Along with looking at CAN standards, I have been refining the draft schematics for the BMS, and crafted up an initial cut at a simplified CAN Alternator Regulator.   Here are a couple of snap-shots; higher resolution .pdf files can be found under the Schematics resource tab above.

Click for larger, or see .PDF file in Schematics resource tab above

Major changes to the BMS include:
  • Addition of small Switching PS for better energy usage.
  • Revised USB chip for more widely supported (driver wise) component.  Is also simpler to solder, and lower cost!
  • Improved CAN electronics, considering 'system wide' deployment.  There likely will be some additional enhancements / changes here - open to input from anyone with experience in this area.
I considered changing out the CPU for an integrated CPU/CAN device (ala, the 90CAN32), but am staying with the current solution as it appears to be able to provide lower power consumption.   In addition to more consideration on the CAN interface, I want to consider the optional BMS Cell loop - currently it is a Yes/No design in support of the Clean Power Auto cell monitors (  I want to consider how a simple protocol can be transferred over this same line to gain perhaps individual cell voltage status.  Maybe even enabling the OneWire standard - Or reusing the Auto industries LIN protocol (a kind of CAN lite) ??

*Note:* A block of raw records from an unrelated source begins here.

Lemma tree_frame s s' h : forall id m fp,
  tree s h id m fp -> agrees s s' fp -> tree s' h id m fp.
Proof.
  induction h as [|h IH]; intros id m fp Ht Ha.
  - destruct Ht as (n & fc & Hu & Hv & Hok & Hfit & -> & Ht & Hm).
    destruct (Ha id ltac:(now left)) as [Hu' Hv'].
    exists n, fc. rewrite Hv'. auto 10.
  - destruct Ht as (n & fc & Hu & Hv & Hok & Hfit & -> & Ht & Hne & Hb).
    destruct (Ha id ltac:(now left)) as [Hu' Hv'].
    exists n, fc. rewrite Hv'. split_and!; auto.
    eapply branch_rep_mono; [exact Hb|]. intros id' mi fi HT Hsub.
    apply IH; [exact HT|]. intros j Hj. apply Ha. right. auto.
Qed.

Lemma contents_frame s s' h es m fc :
  contents s h es m fc -> agrees s s' fc -> contents s' h es m fc.
Proof.
  destruct h; simpl; [auto|]. intros Hb Ha.
  eapply branch_rep_mono; [exact Hb|]. intros id mi fi HT Hsub.
  eapply tree_frame; [exact HT|]. intros j Hj. apply Ha. auto.
Qed.

Lemma head_key_app m1 m2 k : head_key m1 = Some k -> head_key (m1 ++ m2) = Some k.
Proof. destruct m1; [done|]. done. Qed.

Lemma head_key_in m k : head_key m = Some k -> exists v, (k, v) ∈ m.
Proof. destruct m as [|[k' v] m]; [done|]. intros [= ->]. exists v. now left. Qed.

Lemma contents_head s h e es m fc :
  contents s h (e :: es) m fc -> head_key m = Some (e_key e).
Proof.
  destruct h; simpl.
  - intros [-> _]. done.
  - intros Hb. inversion Hb; subst. now apply head_key_app.
Qed.

Lemma contents_firstKey s h es m fc :
  contents s h es m fc -> es <> [] -> head_key m = Some (firstKey es).
Proof.
  destruct es as [|e es]; [done|]. intros Hc _. rewrite (contents_head _ _ _ _ _ _ Hc). done.
Qed.

Lemma contents_keys s h es m fc e :
  contents s h es m fc -> e ∈ es -> exists v, (e_key e, v) ∈ m.
Proof.
  intros Hc He. apply list_elem_of_split in He as (pre & suf & ->).
  apply contents_split in Hc as (m1 & m2 & f1 & f2 & -> & _ & _ & H2).
  apply contents_head, head_key_in in H2 as [v Hv]. exists v. set_solver.
Qed.

Lemma contents_sorted s h es m fc :
  contents s h es m fc -> kv_sorted m -> sorted_entries es.
Proof.
  revert m fc. induction es as [|e es IH]; intros m fc Hc Hs; [constructor|].
  change (e :: es) with ([e] ++ es) in Hc.
  apply contents_split in Hc as (m1 & m2 & f1 & f2 & -> & -> & H1 & H2).
  apply kv_sorted_app in Hs as (Hs1 & Hs2 & Hlt).
  constructor; [eapply IH; eauto|]. apply Forall_forall. intros e' He'.
  apply contents_head, head_key_in in H1 as [v Hv].
  destruct (contents_keys _ _ _ _ _ _ H2 He') as [v' Hv'].
  exact (Hlt _ _ Hv Hv').
Qed.
End tree.

(** ** kvstore: [Get] is lookup in the map the tree stands for *)

Section get.
  Context {S : Type} {NS : NodeStore S} {NL : NodeStoreLaws S}.
  Implicit Types s : S.

Lemma sorted_head_le m k x : kv_sorted m -> head_key m = Some k -> x ∈ m -> ~ blt (fst x) k.
Proof.
  destruct m as [|[k' v'] m]; [done|]. intros Hs [= ->] Hx Hc.
  apply elem_of_cons in Hx as [->|Hx]; [now apply blt_irrefl in Hc|].
  apply StronglySorted_cons in Hs as [Hf _]. rewrite Forall_forall in Hf.
  apply Hf in Hx. exact (blt_irrefl _ (blt_trans _ _ _ Hx Hc)).
Qed.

I also drafted up a potential Alternator Regulator for use with the CAN system.  It is based on the Arduino Alternator Regulator ( with several key differences:
  • Battery measurements are utilize the BMS
    • There is no on-board remote battery voltage connectors..
    • Same of battery Amps, and Temperature
  • Eliminated Charge Pump (May add back), will cap max field drive to a duty cycle of 99.6%

Click for larger, or see .PDF file in Schematics resource tab above

 Some new features include:
  • Isolated CAN Bus interface
  • USB built in, just as the BMS is.

 It still supports 12v .. 48v batteries and fields, independent of each other.  It also includes local voltage sampling (at the Alternator) for the purpose of early detection of load-dumps, as well as fall back modes in the case of a failure in the BMS CAN bus communications.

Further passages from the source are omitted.